[[ DATA TO EXAMINE open ]]

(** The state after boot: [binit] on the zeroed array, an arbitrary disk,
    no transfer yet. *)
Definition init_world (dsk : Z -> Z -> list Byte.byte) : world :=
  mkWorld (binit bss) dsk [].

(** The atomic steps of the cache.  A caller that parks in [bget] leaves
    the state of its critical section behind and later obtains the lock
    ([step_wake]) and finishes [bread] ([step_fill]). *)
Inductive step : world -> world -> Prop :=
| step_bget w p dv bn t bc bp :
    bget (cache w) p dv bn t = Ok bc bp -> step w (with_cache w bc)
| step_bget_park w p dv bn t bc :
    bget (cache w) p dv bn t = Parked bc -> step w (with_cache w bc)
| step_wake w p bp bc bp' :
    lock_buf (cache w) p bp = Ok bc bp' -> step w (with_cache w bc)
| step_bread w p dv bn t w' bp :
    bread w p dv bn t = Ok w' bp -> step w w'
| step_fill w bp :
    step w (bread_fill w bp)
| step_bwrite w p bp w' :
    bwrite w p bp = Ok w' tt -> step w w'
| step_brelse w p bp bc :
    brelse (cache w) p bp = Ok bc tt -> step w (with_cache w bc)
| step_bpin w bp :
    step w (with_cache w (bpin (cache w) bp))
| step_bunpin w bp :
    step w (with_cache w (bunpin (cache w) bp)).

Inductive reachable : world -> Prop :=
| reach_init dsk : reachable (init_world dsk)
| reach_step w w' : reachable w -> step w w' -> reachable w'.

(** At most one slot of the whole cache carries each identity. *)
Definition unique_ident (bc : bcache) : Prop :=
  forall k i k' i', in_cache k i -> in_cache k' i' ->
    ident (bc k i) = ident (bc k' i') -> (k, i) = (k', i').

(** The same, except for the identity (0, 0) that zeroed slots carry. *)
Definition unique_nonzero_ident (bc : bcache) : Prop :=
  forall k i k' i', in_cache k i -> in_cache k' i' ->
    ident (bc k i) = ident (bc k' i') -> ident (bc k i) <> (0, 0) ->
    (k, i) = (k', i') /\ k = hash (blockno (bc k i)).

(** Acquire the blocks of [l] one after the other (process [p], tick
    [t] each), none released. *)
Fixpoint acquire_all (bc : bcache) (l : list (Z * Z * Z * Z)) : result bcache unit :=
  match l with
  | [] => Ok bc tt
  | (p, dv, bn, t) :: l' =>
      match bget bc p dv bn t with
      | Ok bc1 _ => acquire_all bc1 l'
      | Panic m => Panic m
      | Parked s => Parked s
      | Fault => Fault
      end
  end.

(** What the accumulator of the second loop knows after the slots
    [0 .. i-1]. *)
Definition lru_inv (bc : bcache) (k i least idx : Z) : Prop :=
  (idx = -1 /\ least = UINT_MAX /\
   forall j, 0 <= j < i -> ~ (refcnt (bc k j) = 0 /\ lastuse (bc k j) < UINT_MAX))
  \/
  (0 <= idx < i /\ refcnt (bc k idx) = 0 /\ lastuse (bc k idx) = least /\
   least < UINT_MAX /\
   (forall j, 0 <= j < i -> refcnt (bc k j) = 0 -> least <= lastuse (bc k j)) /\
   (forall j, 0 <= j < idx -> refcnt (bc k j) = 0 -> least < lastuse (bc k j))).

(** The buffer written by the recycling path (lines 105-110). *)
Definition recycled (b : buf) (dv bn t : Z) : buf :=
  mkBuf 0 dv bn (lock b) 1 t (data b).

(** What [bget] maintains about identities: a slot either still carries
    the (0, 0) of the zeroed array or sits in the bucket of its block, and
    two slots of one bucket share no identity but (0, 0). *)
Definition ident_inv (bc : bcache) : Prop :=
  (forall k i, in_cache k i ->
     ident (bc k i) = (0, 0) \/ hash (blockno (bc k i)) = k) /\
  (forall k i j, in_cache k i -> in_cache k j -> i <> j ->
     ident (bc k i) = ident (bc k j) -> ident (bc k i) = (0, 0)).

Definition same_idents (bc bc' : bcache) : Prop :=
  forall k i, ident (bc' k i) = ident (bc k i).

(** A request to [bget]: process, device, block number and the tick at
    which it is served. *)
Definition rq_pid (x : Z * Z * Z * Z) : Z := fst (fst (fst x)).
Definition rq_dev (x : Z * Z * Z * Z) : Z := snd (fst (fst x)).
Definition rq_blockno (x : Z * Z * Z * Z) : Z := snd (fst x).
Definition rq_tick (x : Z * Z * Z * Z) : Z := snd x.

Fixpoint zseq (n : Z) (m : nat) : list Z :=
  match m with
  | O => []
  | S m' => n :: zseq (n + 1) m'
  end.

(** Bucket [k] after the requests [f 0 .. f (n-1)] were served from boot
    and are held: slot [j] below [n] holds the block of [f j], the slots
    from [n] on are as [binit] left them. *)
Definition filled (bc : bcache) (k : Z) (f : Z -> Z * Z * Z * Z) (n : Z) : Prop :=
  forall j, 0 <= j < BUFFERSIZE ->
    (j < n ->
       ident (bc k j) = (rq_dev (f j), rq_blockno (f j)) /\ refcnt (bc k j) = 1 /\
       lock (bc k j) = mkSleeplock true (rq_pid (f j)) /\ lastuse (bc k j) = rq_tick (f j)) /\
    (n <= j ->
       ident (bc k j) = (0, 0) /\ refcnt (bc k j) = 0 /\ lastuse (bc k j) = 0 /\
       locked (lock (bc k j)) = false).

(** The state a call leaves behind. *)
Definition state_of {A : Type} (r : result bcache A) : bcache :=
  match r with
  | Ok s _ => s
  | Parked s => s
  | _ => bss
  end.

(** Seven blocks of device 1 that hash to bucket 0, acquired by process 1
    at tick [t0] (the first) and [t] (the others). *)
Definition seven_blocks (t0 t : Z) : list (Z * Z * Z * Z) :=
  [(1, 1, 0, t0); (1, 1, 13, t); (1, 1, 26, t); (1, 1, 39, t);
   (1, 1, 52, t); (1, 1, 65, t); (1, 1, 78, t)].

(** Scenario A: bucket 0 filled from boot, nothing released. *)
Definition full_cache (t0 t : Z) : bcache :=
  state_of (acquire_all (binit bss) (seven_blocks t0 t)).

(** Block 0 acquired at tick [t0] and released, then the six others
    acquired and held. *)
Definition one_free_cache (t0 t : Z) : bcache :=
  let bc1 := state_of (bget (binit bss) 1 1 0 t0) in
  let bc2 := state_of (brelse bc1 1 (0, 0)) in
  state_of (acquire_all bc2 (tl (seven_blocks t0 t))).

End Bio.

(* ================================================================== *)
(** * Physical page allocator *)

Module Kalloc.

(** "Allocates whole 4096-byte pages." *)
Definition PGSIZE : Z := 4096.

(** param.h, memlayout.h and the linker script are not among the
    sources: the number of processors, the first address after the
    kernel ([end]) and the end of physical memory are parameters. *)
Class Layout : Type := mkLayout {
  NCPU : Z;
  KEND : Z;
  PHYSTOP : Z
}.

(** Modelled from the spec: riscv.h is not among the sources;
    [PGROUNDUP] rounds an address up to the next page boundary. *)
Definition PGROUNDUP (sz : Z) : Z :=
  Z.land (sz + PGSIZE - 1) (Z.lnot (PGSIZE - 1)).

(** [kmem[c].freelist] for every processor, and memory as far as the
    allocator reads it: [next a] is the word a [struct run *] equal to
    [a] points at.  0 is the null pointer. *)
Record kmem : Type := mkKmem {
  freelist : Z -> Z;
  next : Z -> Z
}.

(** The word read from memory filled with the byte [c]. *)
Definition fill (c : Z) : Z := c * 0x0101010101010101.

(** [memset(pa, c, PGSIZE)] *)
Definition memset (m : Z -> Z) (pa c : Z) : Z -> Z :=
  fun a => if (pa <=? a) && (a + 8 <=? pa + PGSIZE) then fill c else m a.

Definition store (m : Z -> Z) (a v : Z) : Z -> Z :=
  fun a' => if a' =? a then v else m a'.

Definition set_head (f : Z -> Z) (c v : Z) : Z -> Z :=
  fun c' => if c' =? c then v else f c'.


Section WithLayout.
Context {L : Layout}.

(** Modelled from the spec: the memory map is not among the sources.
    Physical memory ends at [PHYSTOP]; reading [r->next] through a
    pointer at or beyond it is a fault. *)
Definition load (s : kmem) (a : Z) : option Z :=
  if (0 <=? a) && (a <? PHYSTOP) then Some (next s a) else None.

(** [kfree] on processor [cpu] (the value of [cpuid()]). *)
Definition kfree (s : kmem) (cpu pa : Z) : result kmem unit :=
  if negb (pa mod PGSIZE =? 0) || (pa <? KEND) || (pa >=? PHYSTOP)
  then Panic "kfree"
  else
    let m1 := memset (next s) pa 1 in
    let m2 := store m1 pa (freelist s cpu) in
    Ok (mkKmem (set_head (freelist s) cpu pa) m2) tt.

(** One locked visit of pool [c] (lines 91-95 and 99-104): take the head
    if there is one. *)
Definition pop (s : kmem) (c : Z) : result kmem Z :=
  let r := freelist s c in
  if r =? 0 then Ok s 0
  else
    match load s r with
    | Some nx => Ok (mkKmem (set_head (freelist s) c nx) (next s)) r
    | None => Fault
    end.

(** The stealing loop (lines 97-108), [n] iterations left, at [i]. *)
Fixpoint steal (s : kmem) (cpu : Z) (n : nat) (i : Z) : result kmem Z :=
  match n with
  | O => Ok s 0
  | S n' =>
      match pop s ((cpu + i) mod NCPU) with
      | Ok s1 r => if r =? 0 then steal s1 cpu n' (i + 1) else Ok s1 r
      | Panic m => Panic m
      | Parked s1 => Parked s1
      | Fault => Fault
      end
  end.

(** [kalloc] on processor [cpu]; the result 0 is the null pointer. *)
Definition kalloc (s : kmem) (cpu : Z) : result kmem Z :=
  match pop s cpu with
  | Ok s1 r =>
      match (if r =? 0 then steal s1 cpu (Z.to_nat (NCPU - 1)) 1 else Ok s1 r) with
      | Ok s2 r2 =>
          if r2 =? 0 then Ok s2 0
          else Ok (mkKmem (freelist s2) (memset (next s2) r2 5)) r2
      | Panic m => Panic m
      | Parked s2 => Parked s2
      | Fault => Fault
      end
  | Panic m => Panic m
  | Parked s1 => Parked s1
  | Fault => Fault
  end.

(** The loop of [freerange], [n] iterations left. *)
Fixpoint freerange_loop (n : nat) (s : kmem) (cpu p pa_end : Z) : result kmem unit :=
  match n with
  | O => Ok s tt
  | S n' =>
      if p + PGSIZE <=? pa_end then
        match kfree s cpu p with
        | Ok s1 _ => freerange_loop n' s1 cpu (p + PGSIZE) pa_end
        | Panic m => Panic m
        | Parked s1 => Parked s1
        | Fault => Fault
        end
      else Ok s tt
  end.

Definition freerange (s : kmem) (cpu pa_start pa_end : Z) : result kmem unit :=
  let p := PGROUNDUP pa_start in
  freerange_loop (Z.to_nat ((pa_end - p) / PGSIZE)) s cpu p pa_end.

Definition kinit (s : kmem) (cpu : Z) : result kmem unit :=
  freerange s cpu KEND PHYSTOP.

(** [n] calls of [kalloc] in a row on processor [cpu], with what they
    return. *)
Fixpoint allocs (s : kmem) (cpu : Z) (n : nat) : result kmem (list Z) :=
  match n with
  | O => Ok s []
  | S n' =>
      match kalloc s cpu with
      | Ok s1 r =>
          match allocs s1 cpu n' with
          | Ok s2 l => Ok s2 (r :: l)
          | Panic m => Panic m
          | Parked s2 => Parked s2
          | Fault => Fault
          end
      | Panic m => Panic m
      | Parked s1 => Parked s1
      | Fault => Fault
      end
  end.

[[ DATA TO EXAMINE closed ]]
[[ DATA TO EXAMINE open ]]

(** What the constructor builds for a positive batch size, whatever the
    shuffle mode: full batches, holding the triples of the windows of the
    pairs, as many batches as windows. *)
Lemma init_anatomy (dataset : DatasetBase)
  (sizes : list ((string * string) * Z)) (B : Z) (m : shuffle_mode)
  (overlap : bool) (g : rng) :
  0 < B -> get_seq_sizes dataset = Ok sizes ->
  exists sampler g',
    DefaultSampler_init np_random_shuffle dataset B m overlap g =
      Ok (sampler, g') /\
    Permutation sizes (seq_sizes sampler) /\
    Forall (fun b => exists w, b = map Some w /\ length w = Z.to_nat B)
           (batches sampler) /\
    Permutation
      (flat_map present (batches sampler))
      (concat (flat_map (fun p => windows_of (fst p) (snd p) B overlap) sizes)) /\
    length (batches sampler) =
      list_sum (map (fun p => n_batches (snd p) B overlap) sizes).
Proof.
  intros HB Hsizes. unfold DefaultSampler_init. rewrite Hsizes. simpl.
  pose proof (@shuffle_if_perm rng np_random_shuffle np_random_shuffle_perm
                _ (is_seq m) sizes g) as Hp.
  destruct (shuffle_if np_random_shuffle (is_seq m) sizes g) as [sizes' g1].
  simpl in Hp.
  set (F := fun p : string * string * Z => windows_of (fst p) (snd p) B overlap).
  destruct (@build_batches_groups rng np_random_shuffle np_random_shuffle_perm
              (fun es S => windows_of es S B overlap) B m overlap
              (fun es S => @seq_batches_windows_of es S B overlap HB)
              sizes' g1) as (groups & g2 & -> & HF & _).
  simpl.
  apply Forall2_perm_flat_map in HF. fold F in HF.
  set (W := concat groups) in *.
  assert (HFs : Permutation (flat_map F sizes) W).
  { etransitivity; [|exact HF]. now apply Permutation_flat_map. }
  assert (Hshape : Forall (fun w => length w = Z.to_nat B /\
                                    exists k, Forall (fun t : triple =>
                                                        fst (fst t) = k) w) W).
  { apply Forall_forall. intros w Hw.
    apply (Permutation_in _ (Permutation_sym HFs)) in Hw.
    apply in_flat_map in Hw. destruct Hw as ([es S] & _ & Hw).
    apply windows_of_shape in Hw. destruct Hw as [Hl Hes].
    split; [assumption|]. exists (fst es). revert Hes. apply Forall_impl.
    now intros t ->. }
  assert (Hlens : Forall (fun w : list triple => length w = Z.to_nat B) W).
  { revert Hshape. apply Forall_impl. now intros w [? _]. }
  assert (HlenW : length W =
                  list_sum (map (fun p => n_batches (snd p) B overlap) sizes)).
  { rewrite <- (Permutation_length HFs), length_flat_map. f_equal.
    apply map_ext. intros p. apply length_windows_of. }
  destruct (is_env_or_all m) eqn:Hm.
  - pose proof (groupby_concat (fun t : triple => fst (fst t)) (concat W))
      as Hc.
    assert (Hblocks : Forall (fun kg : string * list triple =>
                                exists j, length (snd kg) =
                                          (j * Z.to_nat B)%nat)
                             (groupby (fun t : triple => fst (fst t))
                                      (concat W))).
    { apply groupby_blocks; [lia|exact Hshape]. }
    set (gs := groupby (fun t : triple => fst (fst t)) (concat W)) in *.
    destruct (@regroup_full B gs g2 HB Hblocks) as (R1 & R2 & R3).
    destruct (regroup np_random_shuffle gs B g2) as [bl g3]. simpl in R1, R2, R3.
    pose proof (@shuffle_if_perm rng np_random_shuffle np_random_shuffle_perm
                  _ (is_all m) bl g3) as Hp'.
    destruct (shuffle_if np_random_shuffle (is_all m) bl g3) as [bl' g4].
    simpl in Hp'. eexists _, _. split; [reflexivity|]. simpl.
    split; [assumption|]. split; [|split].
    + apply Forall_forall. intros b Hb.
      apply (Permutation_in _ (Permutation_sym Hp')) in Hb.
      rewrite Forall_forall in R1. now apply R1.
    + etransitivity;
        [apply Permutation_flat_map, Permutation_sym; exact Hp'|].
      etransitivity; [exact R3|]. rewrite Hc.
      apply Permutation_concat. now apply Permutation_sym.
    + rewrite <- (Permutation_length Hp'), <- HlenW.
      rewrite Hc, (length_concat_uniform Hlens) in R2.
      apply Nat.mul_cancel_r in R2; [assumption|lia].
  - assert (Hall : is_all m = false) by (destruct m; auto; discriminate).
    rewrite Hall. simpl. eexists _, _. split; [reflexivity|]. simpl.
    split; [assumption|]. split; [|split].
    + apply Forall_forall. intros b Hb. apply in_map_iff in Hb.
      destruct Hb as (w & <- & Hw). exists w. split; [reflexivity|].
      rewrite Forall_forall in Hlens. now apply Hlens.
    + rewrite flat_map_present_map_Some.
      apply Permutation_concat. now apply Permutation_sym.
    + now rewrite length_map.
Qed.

[[ DATA TO EXAMINE closed ]]

- ACTION ITEM
Which lines of the data include the string "kfree"? Copy each of them.

- RESULT BELOW
(** [kfree] on processor [cpu] (the value of [cpuid()]). *)
Definition kfree (s : kmem) (cpu pa : Z) : result kmem unit :=
  then Panic "kfree"
        match kfree s cpu p with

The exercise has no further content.